#### TASK REQUIREMENTS:
Your answer must hold only the lines below from the line containing "- by rewrite length_seq." through the line containing "Definition set_d_task_id (v", each reproduced exactly.

Items from a dataset:
+-------+

(** * Cold-outreach backend: a shallow embedding and its verified properties

    The development follows the Python sources under [backend/]:
    [email_filter.py], [ai_service.py], [email_service.py],
    [email_scraper.py], [linkedin_service.py] and [app.py].  Each module
    below embeds the functions of one source file; the theorems come after
    all the definitions.

    Text is modelled as [list ascii]; a text that is not ASCII is held as
    its UTF-8 encoding.  The model of [str.lower], [str.capitalize],
    [str.title], [str.strip] and of the regular-expression class [\d] is
    the ASCII one: it coincides with Python on ASCII text, which is what
    the e-mail addresses the scraper extracts are made of.  The answers of
    the language model are arbitrary text: for them [len] counts
    characters, not bytes, and [strip_unicode] removes the white space of
    Unicode. *)

From Stdlib Require Import Ascii String DecimalString ZArith.
From stdpp Require Import gmap strings list.

Local Open Scope list_scope.
Local Open Scope nat_scope.

(* ===================================================================== *)
(** * Python strings *)
(* ===================================================================== *)

Module PyStr.

Definition str := list ascii.

(** A literal of the source. *)
Definition lit (s : string) : str := list_ascii_of_string s.

Definition code (c : ascii) : nat := nat_of_ascii c.

Definition is_upper (c : ascii) : bool := (65 <=? code c) && (code c <=? 90).
Definition is_lower (c : ascii) : bool := (97 <=? code c) && (code c <=? 122).
Definition is_alpha (c : ascii) : bool := is_upper c || is_lower c.
Definition is_digit (c : ascii) : bool := (48 <=? code c) && (code c <=? 57).
(* ===== verification/Pool.v ===== *)
(** * The pool invariant

    What holds of the task slots of a device whenever no pool operation is in
    progress, and that task_pool_init establishes it and every operation of
    TaskManager.v keeps it.  [accounted] is the ledger of the driver as a whole:
    every slot that left the free list took one identifier, and none came
    back (the driver never frees a task it queued). *)

From S2P Require Import Prelude CLayout Device UserMem Uapi TaskManager.

Record pool_inv (d : dev) : Prop := {
  pi_tasks : length (dev_tasks d) = MAX_TASKS;
  pi_nodup : NoDup (dev_free_tasks d);
  pi_bound : ∀ i, i ∈ dev_free_tasks d → (i < MAX_TASKS)%nat;
  pi_next : 0 <= dev_next_task_id d;
  pi_free : ∀ i t, dev_tasks d !! i = Some t → i ∈ dev_free_tasks d →
    t_state t = TASK_STATE_FREE;
  pi_id : ∀ i t, dev_tasks d !! i = Some t → 0 <= t_id t <= dev_next_task_id d;
  pi_live : ∀ i t, dev_tasks d !! i = Some t → i ∉ dev_free_tasks d → 0 < t_id t;
  pi_unique : ∀ i j t u, dev_tasks d !! i = Some t → dev_tasks d !! j = Some u →
    t_id t = t_id u → 0 < t_id t → i = j;
}.

Definition accounted (d : dev) : Prop :=
  dev_next_task_id d + Z.of_nat (length (dev_free_tasks d)) = Z.of_nat MAX_TASKS.

#[export] Hint Resolve pi_tasks pi_nodup pi_bound pi_next : cortex.

(** ** Preservation *)

(** Updates of accelerators, and of a task that keeps its id, leave the pool alone. *)
Lemma pool_inv_upd_accelerators f d : pool_inv d → pool_inv (upd_accelerators f d).
Proof. intros []. by split. Qed.

Lemma accounted_upd_accelerators f d : accounted d → accounted (upd_accelerators f d).
Proof. done. Qed.

Lemma pool_inv_upd_task i f d :
  (∀ t, t_id (f t) = t_id t) →
  (i ∈ dev_free_tasks d → ∀ t, t_state t = TASK_STATE_FREE → t_state (f t) = TASK_STATE_FREE) →
  pool_inv d → pool_inv (upd_tasks (arr_upd i f) d).
Proof.
  intros Hid Hst [].
  assert (Hlk : ∀ j t, dev_tasks (upd_tasks (arr_upd i f) d) !! j = Some t →
    ∃ t0, dev_tasks d !! j = Some t0 ∧ t_id t = t_id t0 ∧ (t = t0 ∨ (i = j ∧ t = f t0))).
  { intros j t. cbn. rewrite arr_upd_lookup. case_decide; subst; [|eauto].
    destruct (dev_tasks d !! j) as [t0|]; [|done]. intros [= <-]. exists t0. eauto. }
  split; cbn; [by rewrite arr_upd_length|done..| | | |].
  - intros j t (t0 & Hj & _ & [->|[-> ->]])%Hlk Hf; eauto.
  - intros j t (t0 & Hj & -> & _)%Hlk. eauto.
  - intros j t (t0 & Hj & -> & _)%Hlk. eauto.
  - intros j k t u (t0 & Hj & -> & _)%Hlk (u0 & Hk & -> & _)%Hlk. eauto.
Qed.

(** A live task can be updated in any way that keeps its id. *)
Lemma pool_inv_upd_live i f d :
  (∀ t, t_id (f t) = t_id t) → i ∉ dev_free_tasks d →
  pool_inv d → pool_inv (upd_tasks (arr_upd i f) d).
Proof. intros ? ?. apply pool_inv_upd_task; [done|]. by intros ?. Qed.

Lemma pool_inv_head i l d :
  pool_inv d → dev_free_tasks d = i :: l →
  (i < length (dev_tasks d))%nat ∧ list_del i (dev_free_tasks d) = l ∧ (i ∉ l) ∧
  (∃ t, dev_tasks d !! i = Some t ∧ t_state t = TASK_STATE_FREE).
Proof.
  intros Hinv Hf. assert (Hi : (i < length (dev_tasks d))%nat).
  { rewrite pi_tasks by done. apply (pi_bound d Hinv). rewrite Hf. set_solver. }
  pose proof (pi_nodup d Hinv) as Hnd. rewrite Hf in Hnd. apply NoDup_cons in Hnd as [Hil _].
  split_and!; [done|by rewrite Hf, list_del_head|done|].
  apply lookup_lt_is_Some in Hi as [t Ht]. exists t. split; [done|].
  apply (pi_free d Hinv i); [done|]. rewrite Hf. set_solver.
Qed.

(** The device after [task_alloc] handed out [i]. *)
Definition alloc_dev (i : nat) (d : dev) : dev :=
  set_next_task_id (dev_next_task_id d + 1)
    (upd_tasks (arr_upd i (λ _, fresh_task (dev_next_task_id d + 1)))
       (upd_free_tasks (list_del i) d)).

Lemma task_alloc_ok d :
  pool_inv d → dev_next_task_id d < 2 ^ 31 - 1 →
  task_alloc d =
  match dev_free_tasks d with
  | [] => (Ok None, d)
  | i :: _ => (Ok (Some i), alloc_dev i d)
  end.
Proof.
  intros Hinv Hn. rewrite task_alloc_run. destruct (dev_free_tasks d) as [|i l] eqn:Hf; [done|].
  destruct (pool_inv_head i l d Hinv Hf) as (Hi & _). rewrite decide_True by done.
  pose proof (pi_next d Hinv). unfold alloc_dev, next_id.
  rewrite s32_id, u32_id by (unfold is_s32, is_u32; lia). done.
Qed.

Lemma pool_inv_alloc i l d :
  pool_inv d → dev_free_tasks d = i :: l → pool_inv (alloc_dev i d).
Proof.
  intros Hinv Hf. destruct (pool_inv_head i l d Hinv Hf) as (Hi & Hdel & Hil & _).
  pose proof (pi_nodup d Hinv) as Hnd. rewrite Hf in Hnd. apply NoDup_cons in Hnd as [_ Hnd].
  assert (Hlk : ∀ j t, dev_tasks (alloc_dev i d) !! j = Some t →
    (j = i ∧ t = fresh_task (dev_next_task_id d + 1)) ∨ (j ≠ i ∧ dev_tasks d !! j = Some t)).
  { intros j t. cbn. rewrite arr_upd_lookup. case_decide as E; subst; [|eauto].
    destruct (dev_tasks d !! j); intros [= <-]. eauto. }
  assert (Hold : ∀ j, j ≠ i → j ∉ l → j ∉ dev_free_tasks d) by (rewrite Hf; set_solver).
  destruct Hinv. split; cbn -[fresh_task]; rewrite ?Hdel, ?arr_upd_length; [done..| | | | | |].
  - intros j Hj. apply pi_bound0. rewrite Hf. set_solver.
  - lia.
  - intros j t [[-> ->]|[Hne Hj]]%Hlk Hjl; [done|]. eapply pi_free0; [done|]. rewrite Hf. set_solver.
  - intros j t [[-> ->]|[Hne Hj]]%Hlk; cbn; [lia|]. specialize (pi_id0 j t Hj). lia.
  - intros j t [[-> ->]|[Hne Hj]]%Hlk Hjl; cbn; [lia|]. eauto.
  - intros j k t u [[-> ->]|[Hne Hj]]%Hlk [[-> ->]|[Hne' Hk]]%Hlk; cbn; intros Hid Hp; [done| | |].
    + specialize (pi_id0 k u Hk). lia.
    + specialize (pi_id0 j t Hj). lia.
    + eauto.
Qed.

Lemma accounted_alloc i l d :
  pool_inv d → dev_free_tasks d = i :: l → accounted d → accounted (alloc_dev i d).
Proof.
  intros Hinv Hf. destruct (pool_inv_head i l d Hinv Hf) as (_ & Hdel & _).
  unfold accounted. cbn -[MAX_TASKS]. rewrite Hdel, Hf. cbn -[MAX_TASKS]. lia.
Qed.

Lemma accounted_next d : accounted d → pool_inv d → dev_next_task_id d <= 256.
Proof. unfold accounted, MAX_TASKS. lia. Qed.

(** [task_free] of a task that is in use. *)
Lemma pool_inv_free i d :
  (i < MAX_TASKS)%nat → i ∉ dev_free_tasks d → pool_inv d →
  pool_inv (upd_free_tasks (λ l, l ++ [i])
              (upd_tasks (arr_upd i (set_t_state TASK_STATE_FREE)) d)).
Proof.
  intros Hi Hnf Hinv.
  apply (pool_inv_upd_live i (set_t_state TASK_STATE_FREE)) in Hinv; [|done..].
  set (d1 := upd_tasks _ d) in *. destruct Hinv. split; cbn -[d1]; try done.
  - apply NoDup_app. split_and!; [done| |apply NoDup_singleton].
    intros x Hx Hxi. apply list_elem_of_singleton in Hxi as ->. done.
  - intros j [Hj|Hj%list_elem_of_singleton]%elem_of_app; [auto|by subst].
  - intros j t Hj [Hf|Hf%list_elem_of_singleton]%elem_of_app; [eauto|].
    subst j. unfold d1 in Hj. cbn in Hj. rewrite arr_upd_same in Hj.
    destruct (dev_tasks d !! i); [|done]. by injection Hj as <-.
  - intros j t Hj Hf. eapply pi_live0; [done|]. set_solver.
Qed.

(** ** Initialisation *)

(** The body of the loop. *)
Definition init_slot (i : nat) : KM dev unit :=
  upd_task i (set_t_state TASK_STATE_FREE) ;;
  upd_task i (set_t_done false) ;;
  modify (upd_free_tasks (λ l, l ++ [i])).

Definition slot_reset : task → task := set_t_done false ∘ set_t_state TASK_STATE_FREE.

Lemma init_slot_run i d :
  (i < length (dev_tasks d))%nat →
  init_slot i d =
  (Ok (), upd_free_tasks (λ l, l ++ [i]) (upd_tasks (arr_upd i slot_reset) d)).
Proof.
  intros [t Ht]%lookup_lt_is_Some. unfold init_slot, mbind, KM_bind, modify.
  rewrite (upd_task_run i _ _ t) by done. cbn -[upd_task].
  erewrite (upd_task_run i) by lookup_solve.
  unfold upd_free_tasks, upd_tasks, set_tasks. cbn. by rewrite arr_upd_compose.
Qed.

Lemma task_pool_init_loop n from d :
  (from + n ≤ length (dev_tasks d))%nat →
  for_loop n from init_slot d =
  (Ok (), upd_free_tasks (λ l, l ++ seq from n)
            (upd_tasks (map_range from n (λ _, slot_reset)) d)).
Proof.
  revert from d. induction n as [|n IH]; intros from d Hlen.
  { unfold upd_free_tasks, upd_tasks, set_tasks, set_free_tasks. cbn.
    rewrite app_nil_r, map_range_0. by destruct d. }
  cbn [for_loop]. unfold mbind, KM_bind. rewrite init_slot_run by lia.
  rewrite IH by (cbn; rewrite arr_upd_length; lia).
  unfold upd_free_tasks, upd_tasks, set_tasks, set_free_tasks. cbn [dev_tasks dev_free_tasks
    dev_accelerators dev_next_task_id dev_num_clks dev_irq].
  rewrite <- app_assoc. by rewrite (map_range_S from n (λ _, slot_reset)).
Qed.

Lemma task_pool_init_run d :
  length (dev_tasks d) = MAX_TASKS →
  task_pool_init d =
  (Ok (), upd_free_tasks (λ l, l ++ seq 0 MAX_TASKS)
            (upd_tasks (fmap (slot_reset)) d)).
Proof.
  intros Hl. change task_pool_init with (for_loop MAX_TASKS 0 init_slot). rewrite task_pool_init_loop by lia.
  f_equal. f_equal. unfold upd_tasks. f_equal. apply list_eq. intros i.
  rewrite map_range_lookup, list_lookup_fmap. case_bool_decide; [done|].
  by rewrite lookup_ge_None_2 by lia.
Qed.

(** The initialised pool satisfies the invariant, with every slot free. *)
Lemma task_pool_init_inv d d' :
  length (dev_tasks d) = MAX_TASKS → dev_free_tasks d = [] → dev_next_task_id d = 0 →
  Forall (λ t, t_id t = 0) (dev_tasks d) →
  task_pool_init d = (Ok (), d') → pool_inv d' ∧ accounted d'.
Proof.
  intros Hl Hf Hn Hid. rewrite task_pool_init_run by done. intros E.
  apply (f_equal snd) in E. cbn [snd] in E. subst d'.
  assert (Hlk : ∀ i t, (slot_reset <$> dev_tasks d) !! i = Some t →
    t_id t = 0 ∧ t_state t = TASK_STATE_FREE ∧ (i < MAX_TASKS)%nat).
  { intros i t. rewrite list_lookup_fmap. destruct (dev_tasks d !! i) as [t0|] eqn:Hi; [|done].
    intros [= <-]. rewrite Forall_lookup in Hid. split_and!; [exact (Hid i t0 Hi)|done|].
    rewrite <- Hl. by apply lookup_lt_Some in Hi. }
  split; [split|]; unfold accounted;
    cbn [dev_tasks dev_free_tasks dev_next_task_id upd_free_tasks upd_tasks set_tasks
      set_free_tasks]; rewrite ?Hf, ?Hn, ?app_nil_l.
  - by rewrite length_fmap.
  - apply NoDup_seq.
  - intros i Hi%elem_of_seq. lia.
  - done.
  - intros i t (? & ? & ?)%Hlk. done.
  - intros i t (-> & _)%Hlk. lia.
  - intros i t (_ & _ & Hi)%Hlk Hni. exfalso. apply Hni. apply elem_of_seq. lia.
  - intros i j t u (-> & _)%Hlk. lia.
  - by rewrite length_seq.
Qed.
(* ===== verification/Chardev.v ===== *)
(** * The character device: src/chardev.c

    The ioctl handler, one definition per [case] of its [switch].  [uarg] is
    the user address carried by the argument; [HZ] the kernel's tick rate.
    Log messages ([dev_info]) are not modelled. *)

From S2P Require Import Prelude CLayout Device UserMem Uapi TaskManager Pool AccelManager DevInit.

Section Chardev.
Context {U : Type} `{UserMemory U}.
Context (HZ : Z).

(** [if (copy_to_user(uarg, &v, sizeof v)) return -EFAULT; return 0;] *)
Definition copy_out_or_fault {A} `{Repr A} (uarg : Z) (v : A) : KM (world U) Z :=
  r ← copy_out uarg v;
  return_if (negb (r =? 0)) (- EFAULT) ;;
  mret 0.

(** The assignments of the descriptor's fields to the allocated task. *)
Definition fill_task (desc : task_desc) (t : task) : task :=
  {| t_id := t_id t;
     t_state := t_state t;
     t_accel_type := d_accel_type desc;
     t_priority := d_priority desc;
     t_input_addr := d_input_addr desc;
     t_input_size := d_input_size desc;
     t_output_addr := d_output_addr desc;
     t_output_size := d_output_size desc;
     t_timeout_ms := d_timeout_ms desc;
     t_submit_jiffies := t_submit_jiffies t;
     t_complete_jiffies := t_complete_jiffies t;
     t_error_code := t_error_code t;
     t_done := t_done t |}.

Definition set_d_task_id (v : Z) (desc : task_desc) : task_desc :=
  {| d_task_id := v;
     d_accel_type := d_accel_type desc;
     d_priority := d_priority desc;
     d_input_size := d_input_size desc;
     d_output_size := d_output_size desc;
     d_pad := d_pad desc;
     d_input_addr := d_input_addr desc;
     d_output_addr := d_output_addr desc;
     d_timeout_ms := d_timeout_ms desc;
     d_flags := d_flags desc;
     d_reserved := d_reserved desc |}.

Definition ioctl_submit_task (uarg : Z) : KM (world U) Z :=
  desc ← copy_in task_desc uarg;
  return_if (Z.of_nat NUM_ACCELERATORS <=? d_accel_type desc) (- EINVAL) ;;
  return_if (negb (d_flags desc =? 0)) (- EINVAL) ;;
  return_if (64 * 1024 * 1024 <? d_input_size desc) (- E2BIG) ;;
  return_if (64 * 1024 * 1024 <? d_output_size desc) (- E2BIG) ;;
  r ← on_dev task_alloc;
  match r with
  | None => return_ (- ENOMEM)
  | Some task =>
      on_dev (upd_task task (fill_task desc)) ;;
      now ← gets w_jiffies;
      ret ← on_dev (task_submit now task (Z.to_nat (d_accel_type desc)));
      (if negb (ret =? 0) then on_dev (task_free task) ;; return_ ret else mret ()) ;;
      t ← on_dev (get_task task);
      copy_out_or_fault uarg (set_d_task_id (t_id t) desc)
  end.

Definition ioctl_query_task (uarg : Z) : KM (world U) Z :=
  status ← copy_in task_status uarg;
  task_query HZ (s_task_id status) uarg.

Definition ioctl_cancel_task (uarg : Z) : KM (world U) Z :=
  task_id ← copy_in Z uarg;
  on_dev (task_cancel task_id).

Definition ioctl_get_accel_info (uarg : Z) : KM (world U) Z :=
  info ← copy_in accel_info uarg;
  return_if (Z.of_nat NUM_ACCELERATORS <=? i_accel_type info) (- EINVAL) ;;
  a ← on_dev (get_accel (Z.to_nat (i_accel_type info)));
  copy_out_or_fault uarg (accel_get_info a info).

Definition ioctl_set_power (uarg : Z) : KM (world U) Z :=
  mode ← copy_in Z uarg;
  return_if (2 <? mode) (- EINVAL) ;;
  mret 0.

Definition ioctl_get_version (uarg : Z) : KM (world U) Z :=
  copy_out_or_fault uarg 0x00010000.

Definition profile : profile_metrics :=
  {| p_compute_us := 1000;
     p_memory_us := 500;
     p_storage_us := 200;
     p_network_us := 300;
     p_thermal_celsius := 45;
     p_power_mw := 15000;
     p_reserved := (0, 0, 0, 0) |}.

Definition ioctl_get_profile (uarg : Z) : KM (world U) Z :=
  copy_out_or_fault uarg profile.

Definition ioctl_set_accel (uarg : Z) : KM (world U) Z :=
  accel ← copy_in Z uarg;
  return_if (4 <? accel) (- EINVAL) ;;
  mret 0.

Definition cortex_forge_ioctl (cmd uarg : Z) : KM (world U) Z :=
  call (
    if cmd =? CORTEX_FORGE_IOCTL_SUBMIT_TASK then ioctl_submit_task uarg
    else if cmd =? CORTEX_FORGE_IOCTL_QUERY_TASK then ioctl_query_task uarg
    else if cmd =? CORTEX_FORGE_IOCTL_CANCEL_TASK then ioctl_cancel_task uarg
    else if cmd =? CORTEX_FORGE_IOCTL_GET_ACCEL_INFO then ioctl_get_accel_info uarg
    else if cmd =? CORTEX_FORGE_IOCTL_SET_POWER then ioctl_set_power uarg
    else if cmd =? CORTEX_FORGE_IOCTL_GET_VERSION then ioctl_get_version uarg
    else if cmd =? CORTEX_FORGE_IOCTL_GET_PROFILE then ioctl_get_profile uarg
    else if cmd =? CORTEX_FORGE_IOCTL_SET_ACCEL then ioctl_set_accel uarg
    else return_ (- ENOTTY)).

(** [open] and [release] keep no state of their own. *)
Definition cortex_forge_open : KM (world U) Z := mret 0.
Definition cortex_forge_release : KM (world U) Z := mret 0.
End Chardev.

Arguments fill_task : simpl never.

(** ** What each request does *)

(** The task of an accepted submission. *)
Definition new_task (id now : Z) (desc : task_desc) : task :=
  set_t_submit_jiffies now (set_t_state TASK_STATE_PENDING (fill_task desc (fresh_task id))).

Definition enqueue (i : nat) (a : accel) : accel := set_a_task_queue (a_task_queue a ++ [i]) a.

(** The device after slot [i] was allocated, filled and queued. *)
Definition submitted (i : nat) (now : Z) (desc : task_desc) (d : dev) : dev :=
  upd_accelerators (arr_upd (Z.to_nat (d_accel_type desc)) (enqueue i))
    (upd_tasks (arr_upd i (λ _, new_task (dev_next_task_id d + 1) now desc)) (alloc_dev i d)).

(** The checks on the descriptor, in order. *)
Definition submit_error (desc : task_desc) : option Z :=
  if 3 <=? d_accel_type desc then Some (- EINVAL)
  else if negb (d_flags desc =? 0) then Some (- EINVAL)
  else if 64 * 1024 * 1024 <? d_input_size desc then Some (- E2BIG)
  else if 64 * 1024 * 1024 <? d_output_size desc then Some (- E2BIG)
  else None.

(** The effect a request can have on the device. *)
Inductive dev_effect (now : Z) (d : dev) : dev → Prop :=
  | eff_none : dev_effect now d d
  | eff_submit i l desc :
      dev_free_tasks d = i :: l → 0 <= d_accel_type desc < 3 → submit_error desc = None →
      dev_effect now d (submitted i now desc d)
  | eff_cancel id i t :
      find_task id d = Some (i, t) → dev_effect now d (upd_tasks (arr_upd i cancelled) d).
(* ===== verification/Frame.v ===== *)
(** * What calls and workers leave alone in an accelerator

    The statements of calls and workers write an accelerator's queue, active
    list and load estimate, and nothing else of it: every other observation of
    the accelerators stays. *)

From S2P Require Import Prelude CLayout Device UserMem Uapi TaskManager Pool AccelManager Worker DevInit Chardev System.

(** An observation of an accelerator that does not look at these fields. *)
Class Untouched {P} (obs : accel → P) : Prop := {
  untouched_load v a : obs (set_a_load_percent v a) = obs a;
  untouched_queue v a : obs (set_a_task_queue v a) = obs a;
  untouched_active v a : obs (set_a_active_tasks v a) = obs a;
}.

#[export] Instance untouched_running : Untouched a_running.
Proof. by split. Qed.

(** What is written at initialisation only. *)
Definition a_static (a : accel) : Z * list Ascii.ascii * Z * Z * Z * Z * Z * Z * Z :=
  (a_type a, a_name a, a_freq_hz a, a_temp_celsius a, a_fw_version a, a_hw_version a,
   a_mem_total a, a_mem_free a, a_state a).

#[export] Instance untouched_static : Untouched a_static.
Proof. by split. Qed.

Create HintDb frame.

Section Frame.
Context {P : Type} (obs : accel → P) `{!Untouched obs}.

Definition observed (d : dev) : list P := obs <$> dev_accelerators d.

Definition keeps {A} (m : KM dev A) : Prop := ∀ d, observed (m d).2 = observed d.

Lemma observed_lookup d i a :
  dev_accelerators d !! i = Some a → observed d !! i = Some (obs a).
Proof. intros Ha. unfold observed. by rewrite list_lookup_fmap, Ha. Qed.

Lemma observed_upd i f d :
  (∀ a, obs (f a) = obs a) → observed (upd_accelerators (arr_upd i f) d) = observed d.
Proof.
  intros Hf. unfold observed. cbn. apply list_eq. intros j.
  rewrite !list_lookup_fmap, arr_upd_lookup.
  case_decide; [|done]. destruct (dev_accelerators d !! j); cbn; by rewrite ?Hf.
Qed.

Lemma keeps_ret {A} (x : A) : keeps (mret x).
Proof. done. Qed.

Lemma keeps_bind {A B} (m : KM dev A) (f : A → KM dev B) :
  keeps m → (∀ x, keeps (f x)) → keeps (m ≫= f).
Proof.
  intros Hm Hf d. unfold mbind, KM_bind. specialize (Hm d).
  destruct (m d) as [[x| |] d']; cbn in *; [by rewrite Hf|done..].
Qed.

Lemma keeps_get_task t : keeps (get_task t).
Proof. intros d. unfold get_task, arr_get. by destruct (_ !! t). Qed.

Lemma keeps_get_accel i : keeps (get_accel i).
Proof. intros d. unfold get_accel, arr_get. by destruct (_ !! i). Qed.

Lemma keeps_modify f :
  (∀ d, dev_accelerators (f d) = dev_accelerators d) → keeps (modify f).
Proof. intros Hf d. unfold observed. cbn. by rewrite Hf. Qed.

Lemma keeps_upd_task t f : keeps (upd_task t f).
Proof. apply keeps_bind; [apply keeps_get_task|]. by intros ? ?. Qed.

Lemma keeps_upd_accel i f : (∀ a, obs (f a) = obs a) → keeps (upd_accel i f).
Proof.
  intros Hf. apply keeps_bind; [apply keeps_get_accel|]. intros ? d. by apply observed_upd.
Qed.

#[local] Hint Resolve keeps_ret keeps_bind keeps_get_task keeps_get_accel keeps_upd_task
  keeps_upd_accel untouched_load untouched_queue untouched_active : frame.

Lemma keeps_alloc : keeps task_alloc.
Proof. intros d. rewrite task_alloc_run. destruct (dev_free_tasks d); [done|]. by case_decide. Qed.

Lemma keeps_free t : keeps (task_free t).
Proof. apply keeps_bind; [auto with frame|]. intros ?. by apply keeps_modify. Qed.

#[local] Hint Resolve keeps_alloc keeps_free : frame.

Lemma keeps_enqueue i t : keeps (upd_accel i (enqueue t)).
Proof. apply keeps_upd_accel. intros a. apply untouched_queue. Qed.

#[local] Hint Resolve keeps_enqueue : frame.

Lemma ustep_keeps HZ now copied pc : keeps (ustep HZ now copied pc).
Proof.
  destruct pc; cbn [ustep]; try case_decide; auto with frame.
  - apply keeps_bind; [auto with frame|]. intros tk. destruct (_ <=? _); auto with frame.
  - destruct (_ <=? _); auto with frame.
Qed.

Lemma dequeue_keeps i : keeps (dequeue i).
Proof.
  apply keeps_bind; [auto with frame|]. intros a. destruct (a_task_queue a); auto with frame.
Qed.

Lemma worker_step_keeps m2j i now stop pc : keeps (worker_step m2j i now stop pc).
Proof.
  destruct pc; cbn [worker_step]; auto with frame.
  apply keeps_bind; [apply dequeue_keeps|auto with frame].
Qed.
End Frame.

+-------+

#### SOLUTION TO THE PROBLEM:
  - by rewrite length_seq.
Qed.
(* ===== verification/Chardev.v ===== *)
(** * The character device: src/chardev.c

    The ioctl handler, one definition per [case] of its [switch].  [uarg] is
    the user address carried by the argument; [HZ] the kernel's tick rate.
    Log messages ([dev_info]) are not modelled. *)

From S2P Require Import Prelude CLayout Device UserMem Uapi TaskManager Pool AccelManager DevInit.

Section Chardev.
Context {U : Type} `{UserMemory U}.
Context (HZ : Z).

(** [if (copy_to_user(uarg, &v, sizeof v)) return -EFAULT; return 0;] *)
Definition copy_out_or_fault {A} `{Repr A} (uarg : Z) (v : A) : KM (world U) Z :=
  r ← copy_out uarg v;
  return_if (negb (r =? 0)) (- EFAULT) ;;
  mret 0.

(** The assignments of the descriptor's fields to the allocated task. *)
Definition fill_task (desc : task_desc) (t : task) : task :=
  {| t_id := t_id t;
     t_state := t_state t;
     t_accel_type := d_accel_type desc;
     t_priority := d_priority desc;
     t_input_addr := d_input_addr desc;
     t_input_size := d_input_size desc;
     t_output_addr := d_output_addr desc;
     t_output_size := d_output_size desc;
     t_timeout_ms := d_timeout_ms desc;
     t_submit_jiffies := t_submit_jiffies t;
     t_complete_jiffies := t_complete_jiffies t;
     t_error_code := t_error_code t;
     t_done := t_done t |}.

Definition set_d_task_id (v : Z) (desc : task_desc) : task_desc :=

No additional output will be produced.